If you’re looking to rent an apartment today in San Francisco, the most ludicrously expensive market in the US, you will run into something that rarely occurred in the past: incentives. Big incentives, not just a gift card.
A search on Craigslist for apartments in San Francisco offering incentives brought up this:
“1 month free” produced 503 results. They include some flukes, like “1/2 month free.” But mostly, the offers of one month free rent sound tantalizing: from “amazing one bedroom in Nob Hill” (one of the more expensive neighborhoods) to “beautiful Hayes Valley” (one of the cooler neighborhoods), and “great walkability” (one of the most important features in a city with nerve-wracking traffic).
“6 weeks free” produced 96 deals, from the “Sweetheart special” to “ideal floorplan” and, desperately, “lease today get six weeks free.”
“8 weeks free” produced 31 results from “gorgeous 2 bedroom” to “love your space” and even more desperately, “don’t miss out!” Then there’s “2 months free” which produced 345 results but included a lot search flukes.
This is like so un-San Francisco. Landlords are actually trying to market apartments and rope in potential tenants. They’re offering deals instead of fighting off throngs of bidders that are jostling for position to submit a whole dossier of how great they are, along with a signed application, without having even looked at the place.
And it shows. In January, the median asking rent for a one-bedroom – not including any of the above incentives – dropped 5.4% from a year ago to $3,310, according to Zumper’s National Rent Report. And median asking rent for a two-bedroom dropped 4.9% to $4,500, which is down 10% from the crazy peak in October 2015.
The last time rents declined year-over-year was in April 2010 as the housing bust was bottoming out.
Zumper tracks asking rents in multi-unit apartment buildings. Single-family houses for rent are not included. And incentives are not included either, nor are actual rents that might have been negotiated down from asking rents.
So add the incentives: If you get “1 month free,” that median two-bedroom rent of $54,000 a year will drop 8.3% to $49,500. On that basis, the rent has plunged 17.5% from its peak in October 2015. Now, if a potential tenant with patience and a willingness to do so in this climate can negotiate two months free….
And there are a lot of units on the market, with a flood of new supply on the way, the result of a historic and still ongoing construction boom of both apartments and condos. Many of these condos have been bought by investors who will either try to sell them at a profit (good luck these days) or rent them out while waiting for better days to help reduce the pain of the stiff carrying costs.
Craigslist has shown its maxed-out number of 2,500 apartments for rent for months.

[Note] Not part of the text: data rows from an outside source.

(** * Asakusa line timetable converters: HTML timetable to NextTrain text

  A shallow embedding of the three converter scripts of the repository:

  - [Keisei]       timetable_converter.py (Oshiage / Keisei direction);
  - [Nishimagome]  timetable_converter_nishimagome_html (main line and
                   branch, regular-expression based);
  - [Oshiage]      timetable_converter of the Nishimagome branch towards
                   Oshiage.

  Python values are modelled as follows.  A [str] is a [string] holding
  the UTF-8 bytes of the text: equality, substring tests, splitting on a
  separator and lexicographic comparison agree on code points and on
  their UTF-8 encoding.  A [dict] is an association list in insertion
  order ([Py.dict]).  A BeautifulSoup parse tree is the inductive type
  [Bs4.PageElement]; the HTML parser itself and the [re] engine are
  libraries outside the repository and are represented by the trees,
  respectively the match results, they hand to the scripts. *)

From Stdlib Require Import String Ascii List ZArith NArith Bool Lia.
From Stdlib Require Import Permutation Sorted.
Import ListNotations.
Set Warnings "-register-all".
Open Scope string_scope.
Open Scope list_scope.

(* ================================================================= *)
(** ** Exceptions *)

Inductive exn : Type :=
| AttributeError
| ValueError.

Inductive result (A : Type) : Type :=
| Ok (a : A)
| Raise (e : exn).
Arguments Ok {A} a.
Arguments Raise {A} e.

Definition bind {A B} (r : result A) (k : A -> result B) : result B :=
  match r with
  | Ok a => k a
  | Raise e => Raise e
  end.

Notation "x <- r ;; k" := (bind r (fun x => k))
  (at level 61, r at next level, right associativity).

(* ================================================================= *)
(** ** Python built-ins used by the scripts *)

Module Py.

(** [x in xs] for a list of strings. *)
Definition in_list (x : string) (xs : list string) : bool :=
  existsb (String.eqb x) xs.

(** [sub in s] for two strings: substring test. *)
Fixpoint str_in (sub s : string) : bool :=
  if prefix sub s then true
  else match s with
       | EmptyString => false
       | String _ s' => str_in sub s'
       end.

(** [s.split(sep)[0]]: the text before the first occurrence of [sep]
    (the whole of [s] when [sep] does not occur).  [sep] is a non-empty
    constant at every call site. *)
Fixpoint split_first (sep s : string) : string :=
  if prefix sep s then EmptyString
  else match s with
       | EmptyString => EmptyString
       | String c s' => String c (split_first sep s')
       end.

(** [str.strip()].  The characters removed are those of [str.isspace]:
    U+0009-000D, U+001C-0020, U+0085, U+00A0, U+1680, U+2000-200A, U+2028,
    U+2029, U+202F, U+205F and U+3000, here by their UTF-8 encodings of
    one, two and three bytes. *)
Definition isspace1 (a : ascii) : bool :=
  let x := N_of_ascii a in
  (((9 <=? x) && (x <=? 13)) || ((28 <=? x) && (x <=? 32)))%N.

Definition isspace2 (a b : ascii) : bool :=
  let x := N_of_ascii a in
  let y := N_of_ascii b in
  ((x =? 194) && ((y =? 133) || (y =? 160)))%N.

Definition isspace3 (a b c : ascii) : bool :=
  let x := N_of_ascii a in
  let y := N_of_ascii b in
  let z := N_of_ascii c in
  (((x =? 225) && (y =? 154) && (z =? 128))
   || ((x =? 226) && (y =? 128)
       && (((128 <=? z) && (z <=? 138)) || (z =? 168) || (z =? 169)
           || (z =? 175)))
   || ((x =? 226) && (y =? 129) && (z =? 159))
   || ((x =? 227) && (y =? 128) && (z =? 128)))%N.

(** Leading characters accepted by the three tests are dropped. *)
Section Strip.
Variable w1 : ascii -> bool.
Variable w2 : ascii -> ascii -> bool.
Variable w3 : ascii -> ascii -> ascii -> bool.

Fixpoint drop_leading (s : string) : string :=
  match s with
  | EmptyString => EmptyString
  | String a s1 =>
      if w1 a then drop_leading s1
      else
        match s1 with
        | EmptyString => s
        | String b s2 =>
            if w2 a b then drop_leading s2
            else
              match s2 with
              | EmptyString => s
              | String c s3 => if w3 a b c then drop_leading s3 else s
              end
        end
  end.
End Strip.

Definition reversed (s : string) : string :=
  string_of_list_ascii (rev (list_ascii_of_string s)).

Definition lstrip (s : string) : string :=
  drop_leading isspace1 isspace2 isspace3 s.

(** Trailing whitespace is leading whitespace of the reversed text, its
    bytes read backwards. *)
Definition rstrip (s : string) : string :=
  reversed (drop_leading isspace1 (fun b a => isspace2 a b)
                         (fun c b a => isspace3 a b c) (reversed s)).

Definition strip (s : string) : string := rstrip (lstrip s).

(** The code points of a text, from its UTF-8 bytes.  (A byte sequence
    that is not UTF-8 is not the encoding of a [str]; its bytes are then
    read as far as they go.) *)
Fixpoint code_points (s : string) : list N :=
  match s with
  | EmptyString => []
  | String a s1 =>
      let x := N_of_ascii a in
      if (x <? 192)%N then x :: code_points s1
      else
        match s1 with
        | EmptyString => [x]
        | String b s2 =>
            let y := (N_of_ascii b - 128)%N in
            if (x <? 224)%N then ((x - 192) * 64 + y)%N :: code_points s2
            else
              match s2 with
              | EmptyString => [x]
              | String c s3 =>
                  let z := (N_of_ascii c - 128)%N in
                  if (x <? 240)%N
                  then ((x - 224) * 4096 + y * 64 + z)%N :: code_points s3
                  else
                    match s3 with
                    | EmptyString => [x]
                    | String d s4 =>
                        ((x - 240) * 262144 + y * 4096 + z * 64
                         + (N_of_ascii d - 128))%N :: code_points s4
                    end
              end
        end
  end.

(** The Unicode character database (version 14.0.0, that of CPython
    3.11) as far as digits go.  [decimal_ranges]: the runs of decimal
    digits (category Nd), each as its first code point and its length; a
    run holds the digits 0 to 9 in order, once or several times.
    [other_digit_ranges]: the characters that are digits without being
    decimal (superscripts, subscripts, circled digits and the like). *)
Definition decimal_ranges : list (N * N) :=
  [(48, 10); (1632, 10); (1776, 10); (1984, 10); (2406, 10); (2534, 10);
   (2662, 10); (2790, 10); (2918, 10); (3046, 10); (3174, 10); (3302, 10);
   (3430, 10); (3558, 10); (3664, 10); (3792, 10); (3872, 10); (4160, 10);
   (4240, 10); (6112, 10); (6160, 10); (6470, 10); (6608, 10); (6784, 10);
   (6800, 10); (6992, 10); (7088, 10); (7232, 10); (7248, 10); (42528, 10);
   (43216, 10); (43264, 10); (43472, 10); (43504, 10); (43600, 10);
   (44016, 10); (65296, 10); (66720, 10); (68912, 10); (69734, 10);
   (69872, 10); (69942, 10); (70096, 10); (70384, 10); (70736, 10);
   (70864, 10); (71248, 10); (71360, 10); (71472, 10); (71904, 10);
   (72016, 10); (72784, 10); (73040, 10); (73120, 10); (92768, 10);
   (92864, 10); (93008, 10); (120782, 50); (123200, 10); (123632, 10);
   (125264, 10); (130032, 10) ]%N.

Definition other_digit_ranges : list (N * N) :=
  [(178, 2); (185, 1); (4969, 9); (6618, 1); (8304, 1); (8308, 6);
   (8320, 10); (9312, 9); (9332, 9); (9352, 9); (9450, 1); (9461, 9);
   (9471, 1); (10102, 9); (10112, 9); (10122, 9); (68160, 4); (69216, 9);
   (69714, 9); (127232, 11) ]%N.

Fixpoint range_start (cp : N) (ranges : list (N * N)) : option N :=
  match ranges with
  | [] => None
  | (start, len) :: ranges' =>
      if ((start <=? cp) && (cp <? start + len))%N then Some start
      else range_start cp ranges'
  end.

(** The value of a decimal digit. *)
Definition decimal_value (cp : N) : option Z :=
  match range_start cp decimal_ranges with
  | Some start => Some (Z.of_N ((cp - start) mod 10))
  | None => None
  end.

Definition is_digit_point (cp : N) : bool :=
  match range_start cp decimal_ranges,
        range_start cp other_digit_ranges with
  | None, None => false
  | _, _ => true
  end.

(** [str.isdigit()]: at least one character, and every character a
    digit, decimal or not. *)
Definition isdigit (s : string) : bool :=
  match code_points s with
  | [] => false
  | cps => forallb is_digit_point cps
  end.

Fixpoint decimal_values (cps : list N) : option (list Z) :=
  match cps with
  | [] => Some []
  | cp :: cps' =>
      match decimal_value cp, decimal_values cps' with
      | Some d, Some ds => Some (d :: ds)
      | _, _ => None
      end
  end.

(** The default of [sys.set_int_max_str_digits]. *)
Definition int_max_str_digits : nat := 4300.

(** [int(s)] for a text made of digits, the only use in the scripts
    (every call follows a successful [isdigit]): the decimal value when
    every character is a decimal digit and there are at most
    [int_max_str_digits] of them, [ValueError] otherwise.  Signs,
    underscores and surrounding whitespace, which [int] also reads, do
    not occur in such a text and are not modelled. *)
Definition int (s : string) : result Z :=
  match code_points s with
  | [] => Raise ValueError
  | cps =>
      match decimal_values cps with
      | Some ds =>
          if (int_max_str_digits <? length ds)%nat then Raise ValueError
          else Ok (fold_left (fun acc d => (10 * acc + d)%Z) ds 0%Z)
      | None => Raise ValueError
      end
  end.

(** [sep.join(xs)]. *)
Definition join (sep : string) (xs : list string) : string :=
  String.concat sep xs.

(** [sorted(xs, key=...)]: a stable sort.  [le x y] is the comparison of
    the keys; an element is placed before the first element of the
    already sorted remainder that is not smaller, so equal keys keep
    their input order. *)
Section Sorted.
Context {A : Type} (le : A -> A -> bool).

Fixpoint insert (x : A) (l : list A) : list A :=
  match l with
  | [] => [x]
  | y :: l' => if le x y then x :: l else y :: insert x l'
  end.

Definition sorted (l : list A) : list A := fold_right insert [] l.
End Sorted.

(** Sorting strings ([sorted(d.keys())]) and sorting by an integer key
    that is known for every element. *)
Definition sorted_str : list string -> list string := sorted String.leb.

Definition sorted_key (key : string -> Z) : list string -> list string :=
  sorted (fun x y => (key x <=? key y)%Z).

(** [sorted(xs, key=f)] for a key function that may raise: the key of
    every element is computed first, in order, and an exception of [f]
    ends the call; the elements are then sorted by their keys. *)
Fixpoint decorate (key : string -> result Z) (xs : list string)
  : result (list (Z * string)) :=
  match xs with
  | [] => Ok []
  | x :: xs' =>
      k <- key x ;;
      rest <- decorate key xs' ;;
      Ok ((k, x) :: rest)
  end.

Definition sorted_by_key (key : string -> result Z) (xs : list string)
  : result (list string) :=
  decorated <- decorate key xs ;;
  Ok (map snd (sorted (fun a b : Z * string => (fst a <=? fst b)%Z)
                      decorated)).

(** A [dict] with string keys, in insertion order. *)
Definition dict (V : Type) : Type := list (string * V).

Fixpoint dict_get {V} (d : dict V) (k : string) : option V :=
  match d with
  | [] => None
  | (k', v) :: d' => if String.eqb k k' then Some v else dict_get d' k
  end.

(** [d[k] = v]: an existing key keeps its position, a new key goes
    last. *)
Fixpoint dict_set {V} (k : string) (v : V) (d : dict V) : dict V :=
  match d with
  | [] => [(k, v)]
  | (k', v') :: d' =>
      if String.eqb k k' then (k', v) :: d' else (k', v') :: dict_set k v d'
  end.

Definition dict_keys {V} (d : dict V) : list string := map fst d.
Definition dict_values {V} (d : dict V) : list V := map snd d.

(** [k in d]. *)
Definition dict_mem {V} (d : dict V) (k : string) : bool :=
  match dict_get d k with Some _ => true | None => false end.

(** [s.endswith(suffix)]. *)
Definition endswith (s suffix : string) : bool :=
  let n := String.length s in
  let m := String.length suffix in
  (m <=? n)%nat && String.eqb (substring (n - m) m s) suffix.

(** [s[-1]] ([None] on the empty string, where Python raises; every use
    is guarded by a test that [s] is not empty) and [s[:-1]]. *)
Fixpoint last_char (s : string) : option ascii :=
  match s with
  | EmptyString => None
  | String c EmptyString => Some c
  | String _ s' => last_char s'
  end.

Fixpoint drop_last (s : string) : string :=
  match s with
  | EmptyString => EmptyString
  | String _ EmptyString => EmptyString
  | String c s' => String c (drop_last s')
  end.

San Francisco is small, a rough square of about 7 by 7 miles. Apartments.com currently lists 2,245 apartments for rent.
“There are signs of hope for Bay Are renters,” says Zumper in the report.
Similar scenarios are playing out in other top rental markets. In New York City, the median asking rent for a one-bedroom, not including incentives, has plunged 9.6% year-over-year and for a two-bedroom 10.5%. The number of apartments listed for rent in Manhattan alone on Apartments.com has doubled since November, when I last wrote about it, from 12,486 then to 25,419 at the moment.

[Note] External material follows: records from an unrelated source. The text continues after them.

(** * AIDA: the pseudocode collector, the request dispatcher and the
      summarize widget

    A shallow embedding of three pieces of the AIDA plugin:

    - [ActionHandler] ([src/backend/Action_Handler.py]): scanning the
      primary pseudocode for [sub_XXX] references and appending the
      decompiled text of every helper;
    - [AIHandler] ([src/backend/AI_Handler.py]): [process_request] and the
      single chat-completion call behind it;
    - [SummarizeWidget] ([src/frontend/Summarize_Widget.py]):
      [set_pseudocode] and the worker thread it owns.

    Conventions of the embedding.

    - A Python [str] is a [string]; every [ascii] stands for the code point
      of the same number, so texts range over U+0000..U+00FF.
    - A Python exception is a value of [exn]; a computation that may raise
      has type [res A].  [exn] stands for the instances of Python's
      [Exception] class, which is what every [except Exception] clause of
      the sources catches.
    - The host (IDA) and the translation service are oracles: records of
      functions that answer or raise.
    - A Python [set] of strings is a [gset string].  Which element
      [set.pop()] hands out depends on the hash table, not on the program:
      it is left open by the parameter [pop_index]. *)

From Stdlib Require Import Ascii String NArith ZArith.
From stdpp Require Import base decidable option list strings gmap.
From Equations Require Import Equations.

Set Warnings "-clear-no-such-hyp".

(** ** Python values: strings, exceptions *)

Module Py.

(** *** Exceptions *)

Inductive exn_class := KeyError | IndexError | RuntimeError | OtherException.

Record exn := Exn { exn_type : exn_class; exn_msg : string }.

(** [str(e)] *)
Definition str (e : exn) : string := exn_msg e.

(** [isinstance(e, RuntimeError)] *)
Definition is_RuntimeError (e : exn) : bool :=
  match exn_type e with RuntimeError => true | _ => false end.

Inductive res (A : Type) : Type :=
| Ok (a : A)
| Raise (e : exn).
Arguments Ok {A} a.
Arguments Raise {A} e.

#[global] Instance res_ret : MRet res := λ A a, Ok a.
#[global] Instance res_bind : MBind res := λ A B f m,
  match m with Ok a => f a | Raise e => Raise e end.
#[global] Instance res_fmap : FMap res := λ A B f m,
  match m with Ok a => Ok (f a) | Raise e => Raise e end.

(** [try: body / except Exception as e: handler e] *)
Definition try_except {A} (body : res A) (handler : exn → res A) : res A :=
  match body with Ok a => Ok a | Raise e => handler e end.

(** *** Characters *)

Definition LF : string := String (ascii_of_nat 10) "".

Definition code_point (c : ascii) : N := N_of_ascii c.

Definition between (lo hi : N) (c : ascii) : bool :=
  (lo <=? code_point c)%N && (code_point c <=? hi)%N.

(** [c.isspace()] below U+0100; the class [\s] of [re] on a [str] pattern is
    the same set. *)
Definition isspace (c : ascii) : bool :=
  between 9 13 c || between 28 32 c
  || (code_point c =? 133)%N || (code_point c =? 160)%N.

(** [c.lower()] below U+0100 *)
Definition lower_char (c : ascii) : ascii :=
  if between 65 90 c || (between 192 222 c && negb (code_point c =? 215)%N)
  then ascii_of_N (code_point c + 32)
  else c.

(** *** Strings *)

(** [bool(s)] *)
Definition truthy (s : string) : bool :=
  match s with "" => false | String _ _ => true end.

(** [s[k:]] and [s[:k]] for [k >= 0] *)
Fixpoint drop_str (k : nat) (s : string) : string :=
  match k, s with
  | S k', String _ s' => drop_str k' s'
  | _, _ => s
  end.

Fixpoint take_str (k : nat) (s : string) : string :=
  match k, s with
  | S k', String c s' => String c (take_str k' s')
  | _, _ => ""
  end.

(** The longest prefix of [s] made of characters in [p], and what follows. *)
Fixpoint span (p : ascii → bool) (s : string) : string * string :=
  match s with
  | "" => ("", "")
  | String c s' =>
      if p c then let '(run, rest) := span p s' in (String c run, rest)
      else ("", s)
  end.

(** [s.startswith(prefix)] *)
Definition startswith (s prefix : string) : bool := String.prefix prefix s.

(** [s.lower()] *)
Fixpoint lower (s : string) : string :=
  match s with
  | "" => ""
  | String c s' => String (lower_char c) (lower s')
  end.

(** [s.lstrip()], [s.rstrip()], [s.strip()] *)
Definition lstrip (s : string) : string := (span isspace s).2.
Definition rstrip (s : string) : string := String.rev (lstrip (String.rev s)).
Definition strip (s : string) : string := rstrip (lstrip s).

The tables below of the 12 most expensive large rental markets in the US show a lot of red ink where there used to be thick verdant green for the past six years. Note the rental la-la lands of Seattle and Southern California (LA and San Diego).

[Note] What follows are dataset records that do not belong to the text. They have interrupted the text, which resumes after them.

(** What a turn of the loop that appends a row has read. *)
Lemma row_of_Returned (obs dates : Json.value) (n i : nat) (r : Station.row) :
  Station.row_of obs dates n i = Returned r ->
  Station.id r = i + 1
  /\ Json.getitem dates i = Returned (Station.date r)
  /\ (exists temp_c,
        Station.reading obs "air_temp_set_1" n i = Returned temp_c
        /\ Station.air_temp temp_c = Returned (Station.airTemp r))
  /\ Station.reading obs "relative_humidity_set_1" n i
     = Returned (Station.rh r)
  /\ Station.reading obs "wind_speed_set_1" n i = Returned (Station.wind r)
  /\ Station.reading obs "precip_accum_one_hour_set_1" n i
     = Returned (Station.precip r)
  /\ (Station.init r, Station.month r, Station.solar r, Station.ffmc r,
      Station.dmc r, Station.dc r, Station.isi r, Station.bui r,
      Station.fwi r)
     = ("daily", "N/A", Json.JNull, 85, 6, 15, 2, Json.JNull, Json.JNull)%Z.
Proof.
  unfold Station.row_of.
  destruct (Station.reading obs "air_temp_set_1" n i) as [temp_c|];
    cbn [mbind outcome_bind]; [|discriminate].
  destruct (Json.getitem dates i) as [date|];
    cbn [mbind outcome_bind]; [|discriminate].
  destruct (Station.air_temp temp_c) as [t|] eqn:Et;
    cbn [mbind outcome_bind]; [|discriminate].
  destruct (Station.reading obs "relative_humidity_set_1" n i) as [rh|];
    cbn [mbind outcome_bind]; [|discriminate].
  destruct (Station.reading obs "wind_speed_set_1" n i) as [wind|];
    cbn [mbind outcome_bind]; [|discriminate].
  destruct (Station.reading obs "precip_accum_one_hour_set_1" n i) as [p|];
    cbn [mbind outcome_bind]; [|discriminate].
  intros [= <-]. cbn. split; [reflexivity|]. split; [reflexivity|].
  split; [exists temp_c; split; [reflexivity | exact Et]|].
  repeat split; reflexivity.
Qed.

(** The rows of a successful answer come from one run of the loop. *)
Lemma rows_of_Returned (data : Json.value) (l : list Station.row) :
  Station.rows_of data = Returned (Some l) ->
  exists station first obs dates n,
    Json.get data "STATION" Json.JNull = Returned station
    /\ Json.getitem station 0 = Returned first
    /\ Json.get first "OBSERVATIONS" (Json.JDict ∅) = Returned obs
    /\ Json.get obs "date_time" (Json.JList []) = Returned dates
    /\ Json.len dates = Returned n
    /\ Forall2 (fun i r => Station.row_of obs dates n i = Returned r)
               (seq 0 n) l.
Proof.
  unfold Station.rows_of.
  destruct (Json.get data "STATION" Json.JNull) as [station|] eqn:E1;
    cbn [mbind outcome_bind]; [|discriminate].
  destruct (Json.truthy station); [|discriminate].
  destruct (Json.getitem station 0) as [first|] eqn:E2;
    cbn [mbind outcome_bind]; [|discriminate].
  destruct (Json.get first "OBSERVATIONS" (Json.JDict ∅)) as [obs|] eqn:E3;
    cbn [mbind outcome_bind]; [|discriminate].
  destruct (Json.get obs "date_time" (Json.JList [])) as [dates|] eqn:E4;
    cbn [mbind outcome_bind]; [|discriminate].
  destruct (Json.len dates) as [n|] eqn:E5;
    cbn [mbind outcome_bind]; [|discriminate].
  destruct (mapM (Station.row_of obs dates n) (seq 0 n)) as [l'|] eqn:Eloop;
    cbn [mbind outcome_bind]; [|discriminate].
  intros [= <-]. exists station, first, obs, dates, n.
  repeat split; try assumption. apply mapM_Returned_inv. exact Eloop.
Qed.

Lemma get_station_data_rows (request : string -> outcome Json.value)
    (station_id start_date end_date key : option string)
    (l : list Station.row) :
  Station.get_station_data request station_id start_date end_date key
  = (Station.rows l, 200) ->
  exists data, Station.rows_of data = Returned (Some l).
Proof.
  unfold Station.get_station_data.
  destruct (negb _); [discriminate|]. destruct (negb _); [discriminate|].
  destruct (request _) as [data|]; cbn [mbind outcome_bind]; [|discriminate].
  destruct (Station.rows_of data) as [[l'|]|] eqn:E; try discriminate.
  intros [= <-]. eauto.
Qed.

(** X21: whenever the station view answers with rows, the rows are
    numbered 1, 2, 3, ... in their order, and every row carries the same
    placeholders: "daily", "N/A", 85, 6, 15 and 2 for [ffmc], [dmc], [dc]
    and [isi], and null for [solar], [bui] and [fwi]. *)
Theorem station_rows_are_numbered_from_one
    (request : string -> outcome Json.value)
    (station_id start_date end_date key : option string)
    (l : list Station.row) :
  Station.get_station_data request station_id start_date end_date key
  = (Station.rows l, 200) ->
  map Station.id l = seq 1 (length l)
  /\ Forall (fun r =>
       (Station.init r, Station.month r, Station.solar r, Station.ffmc r,
        Station.dmc r, Station.dc r, Station.isi r, Station.bui r,
        Station.fwi r)
       = ("daily", "N/A", Json.JNull, 85, 6, 15, 2, Json.JNull, Json.JNull)%Z)
     l.
Proof.
  intros Hview. destruct (get_station_data_rows _ _ _ _ _ _ Hview)
    as (data & Hrows).
  destruct (rows_of_Returned _ _ Hrows)
    as (station & first & obs & dates & n & _ & _ & _ & _ & _ & Hloop).
  destruct (Forall2_seq_lookup _ _ _ _ Hloop) as [Hlen Hrow]. split.
  - apply list_eq. intros i. rewrite list_lookup_fmap.
    destruct (l !! i) as [r|] eqn:Ei; cbn.
    + destruct (row_of_Returned _ _ _ _ _ (Hrow i r Ei)) as (Hid & _).
      cbn in Hid. rewrite Hid. symmetry. apply lookup_seq.
      split; [lia|]. apply lookup_lt_Some in Ei. exact Ei.
    + symmetry. apply lookup_ge_None. rewrite length_seq.
      apply lookup_ge_None in Ei. exact Ei.
  - apply Forall_lookup. intros i r Ei.
    destruct (row_of_Returned _ _ _ _ _ (Hrow i r Ei))
      as (_ & _ & _ & _ & _ & _ & Hconst). exact Hconst.
Qed.

(** Three observation times give the rows 1, 2 and 3; 100 and 0 degrees
    Celsius are reported as 212 and 32 degrees Fahrenheit, the missing
    temperature as null. *)
Lemma station_rows_are_numbered_from_one_witness :
  map Station.id Fixtures.station_rows = [1; 2; 3]
  /\ map Station.airTemp Fixtures.station_rows
     = [Json.JFloat (F64.of_Z 212); Json.JNull; Json.JFloat (F64.of_Z 32)].
Proof.
  split; [|vm_compute; reflexivity].
  exact (proj1 (station_rows_are_numbered_from_one Fixtures.station_service
                  (Some "KSLC") (Some "20240101") (Some "20240102")
                  (Some "k") Fixtures.station_rows
                  ltac:(vm_compute; reflexivity))).
Defined.

Lemma getitem_list (l : list Json.value) (i : nat) (x : Json.value) :
  Json.getitem (Json.JList l) i = Returned x -> l !! i = Some x.
Proof.
  cbn [Json.getitem]. destruct (l !! i); [|discriminate].
  intros [= <-]. reflexivity.
Qed.

(** The rows of an answer of the usual shape: a list of stations, the
    first with its observations and their list of times. *)
Lemma rows_of_station (d first obs : gmap string Json.value)
    (others dates : list Json.value) (l : list Station.row) :
  d !! "STATION" = Some (Json.JList (Json.JDict first :: others)) ->
  first !! "OBSERVATIONS" = Some (Json.JDict obs) ->
  obs !! "date_time" = Some (Json.JList dates) ->
  Station.rows_of (Json.JDict d)
  = l ← mapM (Station.row_of (Json.JDict obs) (Json.JList dates)
                             (length dates))
             (seq 0 (length dates));
    mret (Some l).
Proof.
  intros Hst Hobs Hdates. unfold Station.rows_of. rewrite get_dict, Hst.
  cbn [default from_option id mbind outcome_bind Json.truthy length Nat.eqb
       negb Json.getitem lookup list_lookup].
  rewrite get_dict, Hobs.
  cbn [default from_option id mbind outcome_bind].
  rewrite get_dict, Hdates. reflexivity.
Qed.

(** X22: for an answer of the usual shape, a successful answer of the
    station view has one row for each observation time, with the times in
    their order; each of the humidity, wind and precipitation columns is
    null throughout when the station reports no such series, and is the
    series, cut to the number of times, when the series is a list. Without
    a temperature series every air temperature is null. *)
Theorem station_series_are_copied_in_order
    (d first obs : gmap string Json.value)
    (others dates : list Json.value) (l : list Station.row) :
  d !! "STATION" = Some (Json.JList (Json.JDict first :: others)) ->
  first !! "OBSERVATIONS" = Some (Json.JDict obs) ->
  obs !! "date_time" = Some (Json.JList dates) ->
  Station.rows_of (Json.JDict d) = Returned (Some l) ->
  map Station.date l = dates
  /\ (forall name column,
        In (name, column)
           [("relative_humidity_set_1", Station.rh);
            ("wind_speed_set_1", Station.wind);
            ("precip_accum_one_hour_set_1", Station.precip)] ->
        match obs !! name with
        | None => Forall (fun r => column r = Json.JNull) l
        | Some (Json.JList series) =>
            map column l = take (length dates) series
        | Some _ => True
        end)
  /\ (obs !! "air_temp_set_1" = None ->
      Forall (fun r => Station.airTemp r = Json.JNull) l).
Proof.
  intros Hst Hobs Hdates Hrows.
  rewrite (rows_of_station _ _ _ _ _ l Hst Hobs Hdates) in Hrows.
  destruct (mapM _ _) as [l'|] eqn:Eloop; cbn in Hrows; [|discriminate].
  injection Hrows as ->. apply mapM_Returned_inv in Eloop.
  destruct (Forall2_seq_lookup _ _ _ _ Eloop) as [Hlen Hrow].
  cbn [Nat.add] in Hrow.
  assert (Hcol : forall name column,
    (forall i r, l !! i = Some r ->
       Station.reading (Json.JDict obs) name (length dates) i
       = Returned (column r)) ->
    match obs !! name with
    | None => Forall (fun r => column r = Json.JNull) l
    | Some (Json.JList series) => map column l = take (length dates) series
    | Some _ => True
    end).
  { intros name column Hread.
    destruct (obs !! name) as [[| | | | |series|]|] eqn:Ename; try exact I.
    - apply list_eq. intros i. change (map column l) with (column <$> l).
      rewrite list_lookup_fmap.
      destruct (l !! i) as [r|] eqn:Ei; cbn.
      + specialize (Hread i r Ei). unfold Station.reading in Hread.
        rewrite get_dict, Ename in Hread. cbn in Hread.
        apply getitem_list in Hread. rewrite lookup_take_lt; [congruence|].
        apply lookup_lt_Some in Ei. lia.
      + symmetry. apply lookup_take_ge. apply lookup_ge_None in Ei. lia.
    - apply Forall_lookup. intros i r Ei. specialize (Hread i r Ei).
      unfold Station.reading in Hread. rewrite get_dict, Ename in Hread.
      cbn in Hread. apply getitem_list in Hread.
      apply lookup_replicate_1 in Hread. tauto. }
  split; [|split].
  - apply list_eq. intros i. change (map Station.date l) with (Station.date <$> l).
    rewrite list_lookup_fmap. destruct (l !! i) as [r|] eqn:Ei; cbn.
    + destruct (row_of_Returned _ _ _ _ _ (Hrow i r Ei)) as (_ & Hdate & _).
      apply getitem_list in Hdate. congruence.
    + symmetry. apply lookup_ge_None. apply lookup_ge_None in Ei. lia.
  - intros name column [[= <- <-]|[[= <- <-]|[[= <- <-]|[]]]]; apply Hcol;
      intros i r Ei;
      destruct (row_of_Returned _ _ _ _ _ (Hrow i r Ei))
        as (_ & _ & _ & Hrh & Hwind & Hprecip & _); assumption.
  - intros Hnone. apply Forall_lookup. intros i r Ei.
    destruct (row_of_Returned _ _ _ _ _ (Hrow i r Ei))
      as (_ & _ & (temp_c & Hread & Htemp) & _).
    unfold Station.reading in Hread. rewrite get_dict, Hnone in Hread.
    cbn in Hread. apply getitem_list in Hread.
    apply lookup_replicate_1 in Hread. destruct Hread as [-> _].
    cbn in Htemp. congruence.
Qed.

But in many large mid-tier cities – “mid-tier” in terms of the magnitude of rents – rents are surging well into the double digits. Here is a selection year-over-year rent increases based on Zumper’s top 100 most expensive markets:
- #15 New Orleans (1BR +14.4%)
- #17 Philadelphia (1BR + 14.2%)
- #18 Long Beach (again Southern Cali – 1BR +14.4%)
- #20 Minneapolis (1BR +14.9%)
- #21 Dallas (1BR + 14.2%)
- #22 Nashville (1BR +14.3%)
- #26 Houston (1BR +14.4%)
We’re talking a lot about the rising costs of living these days. So if you live in Dallas, and your rent jumped 14% from a year ago, your cost of living surged far beyond what the national averages might suggest.
These plunging rents in some markets and soaring rents in many other markets – the real drama playing out on the ground – are averaged away in the national numbers. According to Zumper, on a national level in January, the median asking rent for a one bedroom apartment rose a practically boring 2.4% year-over-year to $1,143, and the median two-bedroom rent rose 2.3% to $1,358.
Construction booms impact markets with a delay. In Miami, one of the cities with a huge construction boom of apartments and condos, rents have begun to decline just a wee bit on a year-over-year basis. But the condo market is in turmoil [read… Condo Speculation Collapses in Miami-Dade’s Condo Glut].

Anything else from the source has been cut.